Des guerrières du Dahomey traversent un ruisseau. Selon certains historiens, bien que l’on ait souvent tendance à désigner les membres de cette unité militaire exclusivement féminine sous le nom d’Amazones en hommage à leurs prouesses hors du commun, ce terme ne rend pas justice à ces femmes qui, elles, ont bel et bien existé.
Dans la langue fon, les guerrières du Dahomey étaient nommées de plusieurs façons : Gbeto, Agojie, Mino…
Loin des costumes moulants de certaines actrices dont le rôle s’inspire d’elles, elles portaient plutôt des tuniques et des longs shorts au combat.
Mais selon l’historienne Pamela Toler, il faut se garder de comparer ces guerrières du royaume du Dahomey à des « Amazones » comme c’est parfois le cas.
« En plus de faire une référence coloniale évidente, vous renforcez en quelque sorte l’idée selon laquelle elles constituent une exception et qu’aucune femme ordinaire ne peut accomplir des choses hors du commun, explique-t-elle. C’est un point de vue très européen qui est posé sur ces femmes incroyables. »
Selon Pamela Toler, autrice du livre Women Warriors: An Unexpected History, il est important de connaître toute l’histoire de ce régiment exclusivement féminin qui a existé de la fin du 17e siècle au début du 20e siècle. Un examen de leurs origines et de la société qui les a vues naître permet de se représenter ces guerrières et l’héritage qu’elles ont laissé de manière multidimensionnelle.
L’ASCENSION DU ROYAUME DU DAHOMEY
Il y a peu de temps encore, la grande majorité des représentations populaires de l’Afrique montraient un continent rural et étranger à la civilisation avant l’arrivée des colons Européens (comme l’explorateur portugais Henri le Navigateur) au 15e siècle.
Le nombre d’anciennes civilisations influentes qui fleurirent sur l’ensemble du continent africain prouvent le contraire : il y a le préhistorique Pays de Pount et les royaumes d’Aksoum et de Nubie dans le nord-est de l’Afrique ; les empires Ashanti, du Mali et des Songhaï en Afrique de l’Ouest ; ou le royaume du Zimbabwe plus au sud.
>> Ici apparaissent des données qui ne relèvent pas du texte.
(* ===== verification/StartupProps.v ===== *)
(** * What a configuration that starts the client guarantees *)

From Stdlib Require Import ZArith Ascii String Strings.Byte.
From stdpp Require Import gmap.
From S2P Require Import Prelude RustStd Text Floats Core Sqlite Json DeviceApi JournalData JournalCard Journal.
From S2P Require Import TimCard TimSession TimExec TimTheory TimProps Config Startup.
#[local] Open Scope Z_scope.

(** ** Checks without a problem *)

Lemma problem_nil b text : problem b text = [] ↔ b = false.
Proof. by destruct b. Qed.
Lemma option_list_nil {A} (o : option A) : option_list o = [] → o = None.
Proof. by destruct o. Qed.

(** Splits a list of problems that is empty into the checks that passed. *)
Ltac no_problems H :=
  lazymatch type of H with
  | _ ++ _ = [] => let Ha := fresh H in apply app_eq_nil in H as [Ha H]; no_problems Ha; no_problems H
  | problem _ _ = [] => apply problem_nil in H
  | option_list _ = [] => apply option_list_nil in H
  | _ => idtac
  end.

Lemma between_spec lo hi b : between lo hi b = true ↔ lo ≤ b ≤ hi.
Proof. unfold between. rewrite andb_true_iff, !Z.leb_le. lia. Qed.

(** ** Addresses *)

Lemma join_split d cs : join_with d (split_on d cs) = cs.
Proof.
  induction cs as [|c cs IH]; [done|]. simpl. destruct (Z.eqb_spec c d) as [->|Hc].
  - destruct (split_on d cs) as [|w ws] eqn:E; [destruct cs; simpl in E; repeat case_match; congruence|].
    simpl. f_equal. exact IH.
  - destruct (split_on d cs) as [|w ws] eqn:E; [by rewrite <- IH|]. destruct ws; simpl in *; by rewrite <- IH.
Qed.

Lemma bytes_of_inj a b : bytes_of a = bytes_of b → a = b.
Proof.
  unfold bytes_of. revert b. induction a as [|c a IH]; intros [|c' b]; simpl; intros [=]; [done|].
  f_equal; [|by apply IH]. rewrite <- (ascii_N_embedding c), <- (ascii_N_embedding c'). f_equal. unfold byte_of in *. lia.
Qed.

(** The digits a number of at most three digits is written with. *)
Definition octet_digits (n : Z) : list Z :=
  if n <? 10 then [48 + n] else if n <? 100 then [48 + n / 10; 48 + n mod 10]
  else [48 + n / 100; 48 + n / 10 mod 10; 48 + n mod 10].

Lemma parse_octet_digits g n : parse_octet g = Some n → g = octet_digits n.
Proof.
  unfold parse_octet, octet_digits. destruct g as [|c1 [|c2 [|c3 [|c4 g]]]]; simpl; try done;
    unfold is_ascii_digit; intros H;
    repeat match type of H with
      | context [c1 =? 48] => destruct (Z.eqb_spec c1 48); simpl in H
      | context [if ?b then _ else _] => destruct b eqn:?; simpl in H
      end; try discriminate H; injection H as <-;
    repeat match goal with Hb : _ && _ = true |- _ => apply andb_true_iff in Hb as [? ?] end;
    rewrite ?Z.leb_le, ?Z.ltb_lt, ?Z.ltb_ge in *;
    repeat (case_match; rewrite ?Z.ltb_lt, ?Z.ltb_ge in * ); try lia;
    repeat (f_equal; try (Z.to_euclidean_division_equations; lia)).
Qed.

Lemma mapM_parse_octet_inj gs gs' ns :
  mapM parse_octet gs = Some ns → mapM parse_octet gs' = Some ns → gs = gs'.
Proof.
  rewrite !mapM_Some. intros H. revert gs'. induction H as [|g n gs ns Hg _ IH]; intros gs' H'; inversion H'; subst; [done|].
  f_equal; [|by apply IH]. erewrite (parse_octet_digits g), (parse_octet_digits x) by eassumption. done.
Qed.

(** An address is written in one way only. *)
Lemma parse_ipv4_inj a b ns : parse_ipv4 a = Some ns → parse_ipv4 b = Some ns → a = b.
Proof.
  unfold parse_ipv4. do 2 (case_match; [|done]). intros Ha Hb.
  apply bytes_of_inj. rewrite <- (join_split DOT (bytes_of a)), <- (join_split DOT (bytes_of b)). f_equal.
  by eapply mapM_parse_octet_inj.
Qed.

(** ** The tills *)

(** A till without a problem. *)
Definition till_ok (k : PokladnaKasaConfig) : Prop :=
  0 < kasa_id k
  ∧ (∀ url, portos_url k = Some url → base_url_problem url = None)
  ∧ (∀ ip, terminal_ip k = Some ip → is_Some (parse_ipv4 ip) ∧ kasa_id k ≤ TIM_MAX_POS_ID)
  ∧ (∀ tid, terminal_tid k = Some tid → valid_terminal_tid tid = true).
En Afrique de l’Ouest, le Dahomey a laissé un héritage indélébile. Comme cela est décrit dans l’Encyclopedia Britannica, le royaume établit une forme de gouvernement très organisé dans laquelle on prêtait au roi des qualités semi-divines et où celui-ci avait des prérogatives absolues sur les affaires économiques, politiques et sociales. Il s’aidait d’un conseil d’officiels roturiers choisis pour leur allégeance au souverain et pour leur engagement en faveur du développement de la nation.
Grâce à son accès géographique à la mer et à l’habileté stratégique de ses dirigeants, le Dahomey fut en mesure de vaincre d’autres royaumes côtiers tels qu’Allada et Houéda. L’émergence et l’essor de la traite atlantique lui permirent d’asseoir une bonne fois pour toutes sa position dominante. On estime qu’entre les années 1720 et l’année 1852, moment du blocus naval britannique, les dirigeants du Dahomey vendirent des centaines de milliers de personnes issues des tribus et nations voisines aux Britanniques, aux Français et aux Portugais notamment. (L’histoire secrète de la traite atlantique.)
En Afrique de l’Ouest, le royaume du Dahomey a atteint son apogée grâce à son armée disciplinée et aux stratèges qui le dirigeaient mais également en capturant et en vendant des centaines de milliers de personnes issues des nations voisines dans le cadre de la traite atlantique.
Béhanzin, dernier roi du Dahomey, avec sa famille en 1894. Ses prédécesseurs avaient permis à la France de revendiquer la ville de Cotonou et d’en faire un protectorat, mais Béhanzin s’opposa fermement à la colonisation et ordonna une dernière offensive dans l’espoir de mettre un terme à l’interférence européenne, en vain.
En plus de participer à la traite négrière, le Dahomey s’est battu pour acquérir des terres fertiles et développer son commerce d’huile de palme. Les impôts et frais de douane levés dans ces deux domaines permirent au Dahomey d’établir une présence militaire, puis de l’imposer.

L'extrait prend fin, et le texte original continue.